■ **THE TASK**:
Each line starting at the one that contains "Record ProxyCallClient : Type" and ending at the one that contains "made so far. *)" must be returned exactly, and the rest of the listing is left out.

[EXERCISE MATERIALS]

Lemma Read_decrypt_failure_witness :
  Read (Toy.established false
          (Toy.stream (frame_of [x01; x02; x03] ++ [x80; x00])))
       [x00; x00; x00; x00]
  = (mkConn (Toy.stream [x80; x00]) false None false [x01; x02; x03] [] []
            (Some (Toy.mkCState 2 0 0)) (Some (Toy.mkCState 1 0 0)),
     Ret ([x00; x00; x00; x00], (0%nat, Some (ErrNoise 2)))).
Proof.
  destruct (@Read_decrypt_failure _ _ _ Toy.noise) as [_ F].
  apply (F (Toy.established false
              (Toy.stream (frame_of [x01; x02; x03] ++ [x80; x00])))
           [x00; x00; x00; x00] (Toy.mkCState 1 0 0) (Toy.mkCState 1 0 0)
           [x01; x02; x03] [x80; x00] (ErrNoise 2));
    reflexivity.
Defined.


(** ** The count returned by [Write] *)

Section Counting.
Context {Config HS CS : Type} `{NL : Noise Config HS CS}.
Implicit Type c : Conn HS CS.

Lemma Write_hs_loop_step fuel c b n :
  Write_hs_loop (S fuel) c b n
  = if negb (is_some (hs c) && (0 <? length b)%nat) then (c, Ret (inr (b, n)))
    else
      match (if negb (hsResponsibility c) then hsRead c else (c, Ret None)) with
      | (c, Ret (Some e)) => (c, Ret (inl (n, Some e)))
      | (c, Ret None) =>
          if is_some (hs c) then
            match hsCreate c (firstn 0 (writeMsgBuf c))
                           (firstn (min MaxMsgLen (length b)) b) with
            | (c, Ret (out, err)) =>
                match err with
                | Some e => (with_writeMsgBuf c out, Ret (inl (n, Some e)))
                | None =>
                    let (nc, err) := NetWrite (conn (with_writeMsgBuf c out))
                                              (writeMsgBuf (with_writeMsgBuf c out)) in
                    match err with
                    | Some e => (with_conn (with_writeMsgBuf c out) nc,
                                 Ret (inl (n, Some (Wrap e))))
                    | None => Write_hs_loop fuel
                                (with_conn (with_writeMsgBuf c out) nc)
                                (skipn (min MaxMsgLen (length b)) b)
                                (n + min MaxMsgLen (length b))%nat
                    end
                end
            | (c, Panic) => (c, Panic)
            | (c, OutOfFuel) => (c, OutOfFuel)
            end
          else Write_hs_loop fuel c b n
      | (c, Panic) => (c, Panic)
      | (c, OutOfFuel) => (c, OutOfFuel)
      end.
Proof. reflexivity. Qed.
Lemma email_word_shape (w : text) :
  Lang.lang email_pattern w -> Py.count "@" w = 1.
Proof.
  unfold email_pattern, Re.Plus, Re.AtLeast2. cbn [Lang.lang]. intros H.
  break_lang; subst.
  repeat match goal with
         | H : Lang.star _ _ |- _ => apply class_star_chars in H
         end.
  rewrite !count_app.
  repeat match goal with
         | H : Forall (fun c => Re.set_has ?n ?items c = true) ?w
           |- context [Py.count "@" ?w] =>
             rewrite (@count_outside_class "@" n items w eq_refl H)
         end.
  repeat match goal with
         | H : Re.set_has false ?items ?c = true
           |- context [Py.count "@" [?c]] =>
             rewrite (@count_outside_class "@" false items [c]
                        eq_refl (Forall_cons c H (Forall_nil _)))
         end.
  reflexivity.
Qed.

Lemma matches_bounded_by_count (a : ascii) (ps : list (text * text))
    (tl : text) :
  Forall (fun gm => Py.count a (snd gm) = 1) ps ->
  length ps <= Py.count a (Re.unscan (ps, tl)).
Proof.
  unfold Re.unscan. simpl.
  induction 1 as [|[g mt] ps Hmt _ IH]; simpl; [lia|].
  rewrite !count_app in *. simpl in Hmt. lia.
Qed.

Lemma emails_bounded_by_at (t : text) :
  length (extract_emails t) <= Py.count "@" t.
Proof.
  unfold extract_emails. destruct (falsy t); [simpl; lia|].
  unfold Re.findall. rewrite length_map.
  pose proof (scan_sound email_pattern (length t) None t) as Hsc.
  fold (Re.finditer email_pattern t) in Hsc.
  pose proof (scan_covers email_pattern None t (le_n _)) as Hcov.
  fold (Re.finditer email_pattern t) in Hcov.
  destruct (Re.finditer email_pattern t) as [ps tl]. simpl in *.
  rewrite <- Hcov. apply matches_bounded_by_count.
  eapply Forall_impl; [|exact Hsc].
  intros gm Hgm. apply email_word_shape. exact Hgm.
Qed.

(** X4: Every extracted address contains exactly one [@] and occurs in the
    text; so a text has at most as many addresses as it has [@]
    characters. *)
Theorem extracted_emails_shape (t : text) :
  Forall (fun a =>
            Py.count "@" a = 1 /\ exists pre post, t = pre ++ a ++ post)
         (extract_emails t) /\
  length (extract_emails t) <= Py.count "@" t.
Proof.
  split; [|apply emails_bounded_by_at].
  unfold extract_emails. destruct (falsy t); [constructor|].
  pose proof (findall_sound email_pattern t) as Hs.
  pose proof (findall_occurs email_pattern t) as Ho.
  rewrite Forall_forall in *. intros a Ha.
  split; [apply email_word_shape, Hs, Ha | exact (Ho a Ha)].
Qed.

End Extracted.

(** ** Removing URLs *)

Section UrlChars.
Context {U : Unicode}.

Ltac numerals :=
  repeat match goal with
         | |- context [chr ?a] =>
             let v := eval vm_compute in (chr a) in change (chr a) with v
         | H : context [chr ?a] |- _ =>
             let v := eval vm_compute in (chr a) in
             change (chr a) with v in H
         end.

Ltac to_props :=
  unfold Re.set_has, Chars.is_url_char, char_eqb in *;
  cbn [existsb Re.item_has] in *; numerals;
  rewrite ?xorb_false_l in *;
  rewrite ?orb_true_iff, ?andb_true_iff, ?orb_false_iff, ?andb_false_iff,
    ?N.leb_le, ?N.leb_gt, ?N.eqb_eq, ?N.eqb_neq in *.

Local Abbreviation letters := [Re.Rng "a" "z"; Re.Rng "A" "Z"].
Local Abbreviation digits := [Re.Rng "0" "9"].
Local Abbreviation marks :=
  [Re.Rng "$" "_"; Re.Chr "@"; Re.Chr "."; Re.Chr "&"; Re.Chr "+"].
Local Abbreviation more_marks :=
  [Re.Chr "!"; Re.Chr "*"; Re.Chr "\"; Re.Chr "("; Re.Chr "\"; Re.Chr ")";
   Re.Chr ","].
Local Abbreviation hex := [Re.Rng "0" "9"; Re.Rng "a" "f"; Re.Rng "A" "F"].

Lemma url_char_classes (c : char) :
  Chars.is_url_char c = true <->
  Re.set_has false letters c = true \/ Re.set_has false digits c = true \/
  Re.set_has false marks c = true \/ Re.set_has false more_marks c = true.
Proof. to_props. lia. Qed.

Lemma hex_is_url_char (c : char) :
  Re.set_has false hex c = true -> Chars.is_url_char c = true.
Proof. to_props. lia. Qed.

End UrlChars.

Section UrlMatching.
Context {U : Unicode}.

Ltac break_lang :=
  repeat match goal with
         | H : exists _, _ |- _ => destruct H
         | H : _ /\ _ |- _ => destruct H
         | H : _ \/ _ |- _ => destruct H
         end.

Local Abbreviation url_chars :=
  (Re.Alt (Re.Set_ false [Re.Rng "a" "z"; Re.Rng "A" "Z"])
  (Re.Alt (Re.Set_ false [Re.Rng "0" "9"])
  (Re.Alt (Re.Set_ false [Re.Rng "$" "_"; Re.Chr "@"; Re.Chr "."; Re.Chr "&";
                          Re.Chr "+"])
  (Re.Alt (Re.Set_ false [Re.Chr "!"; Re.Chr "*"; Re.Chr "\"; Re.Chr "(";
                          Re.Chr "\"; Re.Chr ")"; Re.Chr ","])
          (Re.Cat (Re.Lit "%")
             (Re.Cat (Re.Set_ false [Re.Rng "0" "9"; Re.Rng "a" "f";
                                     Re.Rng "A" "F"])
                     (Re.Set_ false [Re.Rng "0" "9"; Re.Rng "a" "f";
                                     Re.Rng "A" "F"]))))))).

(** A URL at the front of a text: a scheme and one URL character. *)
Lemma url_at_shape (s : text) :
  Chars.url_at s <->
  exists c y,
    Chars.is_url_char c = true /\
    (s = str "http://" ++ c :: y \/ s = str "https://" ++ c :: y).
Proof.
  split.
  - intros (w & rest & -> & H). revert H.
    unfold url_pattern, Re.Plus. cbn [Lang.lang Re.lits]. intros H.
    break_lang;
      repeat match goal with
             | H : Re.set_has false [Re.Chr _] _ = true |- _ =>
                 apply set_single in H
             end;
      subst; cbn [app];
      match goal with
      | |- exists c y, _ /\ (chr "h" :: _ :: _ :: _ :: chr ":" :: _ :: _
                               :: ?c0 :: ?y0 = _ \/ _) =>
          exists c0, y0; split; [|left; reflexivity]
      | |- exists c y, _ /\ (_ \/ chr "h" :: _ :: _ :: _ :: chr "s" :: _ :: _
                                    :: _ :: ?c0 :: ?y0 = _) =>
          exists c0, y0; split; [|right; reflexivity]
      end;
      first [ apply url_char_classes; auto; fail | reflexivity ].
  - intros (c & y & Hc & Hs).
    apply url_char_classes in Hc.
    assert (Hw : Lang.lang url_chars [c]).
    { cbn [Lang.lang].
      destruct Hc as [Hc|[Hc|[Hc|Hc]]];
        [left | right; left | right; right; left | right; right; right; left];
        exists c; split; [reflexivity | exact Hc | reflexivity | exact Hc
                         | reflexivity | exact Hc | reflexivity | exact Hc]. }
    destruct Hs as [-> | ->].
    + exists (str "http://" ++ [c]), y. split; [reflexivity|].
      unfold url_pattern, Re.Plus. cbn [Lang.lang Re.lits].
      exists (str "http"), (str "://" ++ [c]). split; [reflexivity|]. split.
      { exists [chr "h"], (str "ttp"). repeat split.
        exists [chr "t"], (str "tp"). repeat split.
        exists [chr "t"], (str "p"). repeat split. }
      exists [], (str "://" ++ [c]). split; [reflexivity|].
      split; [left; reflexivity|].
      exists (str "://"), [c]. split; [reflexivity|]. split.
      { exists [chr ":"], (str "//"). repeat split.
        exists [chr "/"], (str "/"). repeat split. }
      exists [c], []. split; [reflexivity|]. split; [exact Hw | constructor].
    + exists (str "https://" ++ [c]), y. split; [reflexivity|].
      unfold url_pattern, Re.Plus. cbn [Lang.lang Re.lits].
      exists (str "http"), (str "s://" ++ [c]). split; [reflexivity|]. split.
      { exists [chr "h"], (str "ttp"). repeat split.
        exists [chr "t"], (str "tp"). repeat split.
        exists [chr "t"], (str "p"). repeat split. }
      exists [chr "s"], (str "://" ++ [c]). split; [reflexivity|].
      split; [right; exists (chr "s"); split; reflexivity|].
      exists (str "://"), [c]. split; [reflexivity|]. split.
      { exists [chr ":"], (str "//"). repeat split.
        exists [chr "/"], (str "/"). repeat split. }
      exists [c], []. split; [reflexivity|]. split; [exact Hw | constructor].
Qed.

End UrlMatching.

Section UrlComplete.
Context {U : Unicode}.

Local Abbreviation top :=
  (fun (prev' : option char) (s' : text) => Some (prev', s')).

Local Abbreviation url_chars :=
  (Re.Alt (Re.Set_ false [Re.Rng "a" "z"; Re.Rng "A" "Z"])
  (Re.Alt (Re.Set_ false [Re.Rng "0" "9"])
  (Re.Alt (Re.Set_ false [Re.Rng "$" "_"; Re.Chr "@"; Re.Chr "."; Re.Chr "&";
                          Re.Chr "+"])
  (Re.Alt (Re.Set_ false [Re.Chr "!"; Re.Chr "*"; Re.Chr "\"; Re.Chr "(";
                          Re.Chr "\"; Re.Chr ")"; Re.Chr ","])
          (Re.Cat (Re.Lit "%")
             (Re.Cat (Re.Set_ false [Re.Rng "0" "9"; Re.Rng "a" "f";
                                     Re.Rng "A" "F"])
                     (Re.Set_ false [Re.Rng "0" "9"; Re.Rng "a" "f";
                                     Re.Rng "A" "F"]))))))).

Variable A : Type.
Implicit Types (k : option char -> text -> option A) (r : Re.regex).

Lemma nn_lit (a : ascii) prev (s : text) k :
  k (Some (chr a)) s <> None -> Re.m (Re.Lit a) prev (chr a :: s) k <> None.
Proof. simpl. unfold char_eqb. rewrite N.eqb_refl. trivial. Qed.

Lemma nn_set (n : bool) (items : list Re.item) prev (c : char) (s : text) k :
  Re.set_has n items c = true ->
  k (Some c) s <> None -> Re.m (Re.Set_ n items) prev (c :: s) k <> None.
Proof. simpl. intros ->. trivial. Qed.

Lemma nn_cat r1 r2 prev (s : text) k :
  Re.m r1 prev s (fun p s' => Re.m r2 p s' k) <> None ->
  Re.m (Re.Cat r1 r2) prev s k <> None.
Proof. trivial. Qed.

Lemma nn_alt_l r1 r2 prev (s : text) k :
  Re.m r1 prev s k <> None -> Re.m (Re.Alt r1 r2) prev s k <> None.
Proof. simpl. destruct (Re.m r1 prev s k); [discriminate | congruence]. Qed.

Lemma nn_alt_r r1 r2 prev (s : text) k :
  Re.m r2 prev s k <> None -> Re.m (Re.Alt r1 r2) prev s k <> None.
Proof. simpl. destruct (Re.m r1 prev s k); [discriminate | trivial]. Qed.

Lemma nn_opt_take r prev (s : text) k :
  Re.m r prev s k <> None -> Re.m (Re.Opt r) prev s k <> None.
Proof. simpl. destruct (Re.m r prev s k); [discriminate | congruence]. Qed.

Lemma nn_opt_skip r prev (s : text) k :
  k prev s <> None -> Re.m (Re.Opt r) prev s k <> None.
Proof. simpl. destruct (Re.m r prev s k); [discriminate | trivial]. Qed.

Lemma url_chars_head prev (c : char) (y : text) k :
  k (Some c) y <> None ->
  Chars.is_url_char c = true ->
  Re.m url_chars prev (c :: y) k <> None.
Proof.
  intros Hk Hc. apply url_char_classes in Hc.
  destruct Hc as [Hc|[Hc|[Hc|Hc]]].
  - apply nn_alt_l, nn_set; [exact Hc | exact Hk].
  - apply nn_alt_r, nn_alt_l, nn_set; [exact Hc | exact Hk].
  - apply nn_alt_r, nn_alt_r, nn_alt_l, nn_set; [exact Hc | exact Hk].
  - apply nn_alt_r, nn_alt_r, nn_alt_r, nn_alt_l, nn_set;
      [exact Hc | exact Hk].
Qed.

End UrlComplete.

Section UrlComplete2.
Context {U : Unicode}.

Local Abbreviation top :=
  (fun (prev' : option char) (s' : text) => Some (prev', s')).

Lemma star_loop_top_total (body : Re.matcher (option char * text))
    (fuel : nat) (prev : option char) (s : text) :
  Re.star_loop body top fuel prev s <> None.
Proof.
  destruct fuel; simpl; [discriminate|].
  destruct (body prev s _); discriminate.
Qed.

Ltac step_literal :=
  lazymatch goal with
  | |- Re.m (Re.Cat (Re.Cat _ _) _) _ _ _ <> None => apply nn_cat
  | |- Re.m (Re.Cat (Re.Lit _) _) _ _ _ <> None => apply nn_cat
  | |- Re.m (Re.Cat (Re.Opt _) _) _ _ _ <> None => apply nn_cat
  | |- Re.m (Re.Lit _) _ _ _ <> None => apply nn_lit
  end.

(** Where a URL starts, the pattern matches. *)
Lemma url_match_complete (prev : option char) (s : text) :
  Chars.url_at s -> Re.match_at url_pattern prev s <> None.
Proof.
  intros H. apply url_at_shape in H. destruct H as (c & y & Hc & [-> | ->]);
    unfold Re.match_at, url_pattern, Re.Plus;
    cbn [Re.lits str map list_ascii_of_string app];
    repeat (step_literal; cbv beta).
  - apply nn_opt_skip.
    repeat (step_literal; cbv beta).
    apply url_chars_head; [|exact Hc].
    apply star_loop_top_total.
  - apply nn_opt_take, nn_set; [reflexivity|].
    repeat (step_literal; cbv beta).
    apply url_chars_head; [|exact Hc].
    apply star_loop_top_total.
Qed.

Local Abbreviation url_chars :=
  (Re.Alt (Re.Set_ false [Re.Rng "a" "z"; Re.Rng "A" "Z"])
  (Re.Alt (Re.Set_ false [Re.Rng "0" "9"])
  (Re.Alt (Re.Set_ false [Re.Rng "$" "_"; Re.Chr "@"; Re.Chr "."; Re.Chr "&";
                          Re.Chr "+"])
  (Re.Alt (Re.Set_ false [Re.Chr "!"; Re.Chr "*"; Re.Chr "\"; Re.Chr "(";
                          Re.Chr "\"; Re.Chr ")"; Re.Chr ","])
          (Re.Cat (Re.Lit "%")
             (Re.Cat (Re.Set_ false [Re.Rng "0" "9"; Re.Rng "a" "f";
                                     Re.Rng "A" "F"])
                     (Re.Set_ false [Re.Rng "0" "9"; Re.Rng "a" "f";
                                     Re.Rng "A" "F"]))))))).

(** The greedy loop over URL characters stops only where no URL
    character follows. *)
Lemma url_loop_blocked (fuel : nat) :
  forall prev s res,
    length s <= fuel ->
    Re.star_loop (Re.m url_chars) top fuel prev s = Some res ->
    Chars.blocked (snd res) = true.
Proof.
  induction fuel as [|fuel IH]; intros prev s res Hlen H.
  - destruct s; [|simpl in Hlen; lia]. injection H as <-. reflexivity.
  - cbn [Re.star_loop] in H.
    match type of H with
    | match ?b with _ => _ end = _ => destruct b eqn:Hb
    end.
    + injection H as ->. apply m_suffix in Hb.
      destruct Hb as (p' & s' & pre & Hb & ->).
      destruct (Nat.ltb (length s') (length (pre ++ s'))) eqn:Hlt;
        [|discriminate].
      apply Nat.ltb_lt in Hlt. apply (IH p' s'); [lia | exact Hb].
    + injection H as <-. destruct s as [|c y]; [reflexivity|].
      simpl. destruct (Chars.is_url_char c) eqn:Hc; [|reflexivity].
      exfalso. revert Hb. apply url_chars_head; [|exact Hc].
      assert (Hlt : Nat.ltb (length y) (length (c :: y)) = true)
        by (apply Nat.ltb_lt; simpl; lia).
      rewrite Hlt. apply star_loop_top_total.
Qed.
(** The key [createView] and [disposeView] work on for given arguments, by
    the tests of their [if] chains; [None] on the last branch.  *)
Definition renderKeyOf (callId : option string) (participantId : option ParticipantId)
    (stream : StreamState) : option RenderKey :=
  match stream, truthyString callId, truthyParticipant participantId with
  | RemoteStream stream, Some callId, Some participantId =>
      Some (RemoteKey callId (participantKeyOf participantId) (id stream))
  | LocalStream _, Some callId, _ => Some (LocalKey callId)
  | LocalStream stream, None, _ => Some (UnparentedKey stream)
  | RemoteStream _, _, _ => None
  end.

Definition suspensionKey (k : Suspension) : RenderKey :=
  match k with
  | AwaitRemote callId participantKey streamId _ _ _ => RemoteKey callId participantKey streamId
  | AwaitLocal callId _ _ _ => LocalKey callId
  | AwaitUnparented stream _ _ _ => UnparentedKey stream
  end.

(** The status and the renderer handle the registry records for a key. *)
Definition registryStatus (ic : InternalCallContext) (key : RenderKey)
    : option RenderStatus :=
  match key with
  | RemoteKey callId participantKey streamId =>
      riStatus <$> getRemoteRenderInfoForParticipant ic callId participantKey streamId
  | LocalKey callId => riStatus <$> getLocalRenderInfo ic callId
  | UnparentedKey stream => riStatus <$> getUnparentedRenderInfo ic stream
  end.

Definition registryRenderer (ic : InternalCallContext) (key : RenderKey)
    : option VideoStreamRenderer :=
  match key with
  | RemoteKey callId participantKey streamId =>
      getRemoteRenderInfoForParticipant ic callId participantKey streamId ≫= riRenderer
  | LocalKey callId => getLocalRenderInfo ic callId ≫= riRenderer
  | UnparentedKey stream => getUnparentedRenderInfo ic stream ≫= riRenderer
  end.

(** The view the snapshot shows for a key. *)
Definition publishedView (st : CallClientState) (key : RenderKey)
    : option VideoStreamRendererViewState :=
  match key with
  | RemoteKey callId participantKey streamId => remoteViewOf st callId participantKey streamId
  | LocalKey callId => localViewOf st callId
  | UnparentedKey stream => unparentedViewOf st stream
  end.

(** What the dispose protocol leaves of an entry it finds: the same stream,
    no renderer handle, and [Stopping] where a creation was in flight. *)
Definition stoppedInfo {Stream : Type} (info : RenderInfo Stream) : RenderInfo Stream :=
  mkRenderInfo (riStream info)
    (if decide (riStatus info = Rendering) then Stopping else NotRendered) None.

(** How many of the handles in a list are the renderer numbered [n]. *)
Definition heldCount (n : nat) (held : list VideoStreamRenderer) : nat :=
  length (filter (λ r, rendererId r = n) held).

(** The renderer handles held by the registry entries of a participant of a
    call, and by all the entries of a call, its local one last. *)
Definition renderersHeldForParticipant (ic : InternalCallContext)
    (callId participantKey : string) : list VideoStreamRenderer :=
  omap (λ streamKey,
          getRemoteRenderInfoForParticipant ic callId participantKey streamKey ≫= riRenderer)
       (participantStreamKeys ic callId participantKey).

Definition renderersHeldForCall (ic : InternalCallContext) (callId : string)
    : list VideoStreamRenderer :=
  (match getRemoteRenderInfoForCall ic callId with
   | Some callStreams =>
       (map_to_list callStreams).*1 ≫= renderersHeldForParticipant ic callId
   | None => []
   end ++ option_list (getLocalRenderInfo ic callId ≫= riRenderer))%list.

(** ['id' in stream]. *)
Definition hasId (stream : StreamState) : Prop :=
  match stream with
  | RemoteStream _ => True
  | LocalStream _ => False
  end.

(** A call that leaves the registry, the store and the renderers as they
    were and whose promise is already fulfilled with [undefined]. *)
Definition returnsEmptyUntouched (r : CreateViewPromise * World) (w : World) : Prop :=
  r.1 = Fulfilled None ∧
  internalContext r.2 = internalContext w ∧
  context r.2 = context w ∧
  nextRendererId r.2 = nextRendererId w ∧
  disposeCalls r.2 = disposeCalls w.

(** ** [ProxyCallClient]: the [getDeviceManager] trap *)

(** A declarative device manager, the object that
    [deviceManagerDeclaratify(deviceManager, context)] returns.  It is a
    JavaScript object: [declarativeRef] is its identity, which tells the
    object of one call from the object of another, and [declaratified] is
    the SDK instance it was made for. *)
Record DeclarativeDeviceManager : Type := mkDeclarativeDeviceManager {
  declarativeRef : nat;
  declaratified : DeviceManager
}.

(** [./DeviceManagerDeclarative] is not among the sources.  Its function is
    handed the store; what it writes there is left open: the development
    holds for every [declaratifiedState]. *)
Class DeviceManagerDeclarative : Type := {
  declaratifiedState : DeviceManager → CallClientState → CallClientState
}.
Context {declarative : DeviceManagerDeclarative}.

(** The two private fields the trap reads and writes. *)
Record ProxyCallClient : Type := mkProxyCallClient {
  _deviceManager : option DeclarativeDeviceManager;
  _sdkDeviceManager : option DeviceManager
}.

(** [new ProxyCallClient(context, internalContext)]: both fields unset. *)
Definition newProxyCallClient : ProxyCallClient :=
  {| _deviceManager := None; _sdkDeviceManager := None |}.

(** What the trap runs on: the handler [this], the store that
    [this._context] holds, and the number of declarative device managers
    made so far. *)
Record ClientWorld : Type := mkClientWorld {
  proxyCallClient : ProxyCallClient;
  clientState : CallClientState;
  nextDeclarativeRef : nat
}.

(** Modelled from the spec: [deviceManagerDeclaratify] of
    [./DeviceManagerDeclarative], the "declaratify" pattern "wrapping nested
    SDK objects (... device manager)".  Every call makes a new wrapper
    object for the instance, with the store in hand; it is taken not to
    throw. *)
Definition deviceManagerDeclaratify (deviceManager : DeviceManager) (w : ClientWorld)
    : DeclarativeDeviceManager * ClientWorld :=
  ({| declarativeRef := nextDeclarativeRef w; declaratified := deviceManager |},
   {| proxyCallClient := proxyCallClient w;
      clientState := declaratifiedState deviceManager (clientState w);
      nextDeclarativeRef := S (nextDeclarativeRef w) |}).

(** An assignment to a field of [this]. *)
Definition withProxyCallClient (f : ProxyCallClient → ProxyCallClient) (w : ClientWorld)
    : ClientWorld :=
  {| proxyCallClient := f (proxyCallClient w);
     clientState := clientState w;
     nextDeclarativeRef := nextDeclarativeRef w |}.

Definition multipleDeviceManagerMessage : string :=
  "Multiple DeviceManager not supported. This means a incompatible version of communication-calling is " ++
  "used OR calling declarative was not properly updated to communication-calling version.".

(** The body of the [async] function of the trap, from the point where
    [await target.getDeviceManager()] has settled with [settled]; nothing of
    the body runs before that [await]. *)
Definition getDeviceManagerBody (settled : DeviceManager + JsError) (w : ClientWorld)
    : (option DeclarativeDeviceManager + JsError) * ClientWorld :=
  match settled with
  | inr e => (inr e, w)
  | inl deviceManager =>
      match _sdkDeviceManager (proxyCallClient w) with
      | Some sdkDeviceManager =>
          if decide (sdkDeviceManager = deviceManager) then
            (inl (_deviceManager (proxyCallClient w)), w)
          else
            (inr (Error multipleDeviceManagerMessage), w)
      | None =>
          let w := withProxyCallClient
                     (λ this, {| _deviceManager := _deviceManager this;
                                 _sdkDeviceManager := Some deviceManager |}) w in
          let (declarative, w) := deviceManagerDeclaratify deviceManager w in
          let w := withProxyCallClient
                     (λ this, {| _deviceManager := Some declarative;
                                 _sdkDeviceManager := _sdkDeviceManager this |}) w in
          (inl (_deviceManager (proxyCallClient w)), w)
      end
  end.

[/EXERCISE MATERIALS]

■ **TASK RESPONSE**:
Record ProxyCallClient : Type := mkProxyCallClient {
  _deviceManager : option DeclarativeDeviceManager;
  _sdkDeviceManager : option DeviceManager
}.

(** [new ProxyCallClient(context, internalContext)]: both fields unset. *)
Definition newProxyCallClient : ProxyCallClient :=
  {| _deviceManager := None; _sdkDeviceManager := None |}.

(** What the trap runs on: the handler [this], the store that
    [this._context] holds, and the number of declarative device managers
    made so far. *)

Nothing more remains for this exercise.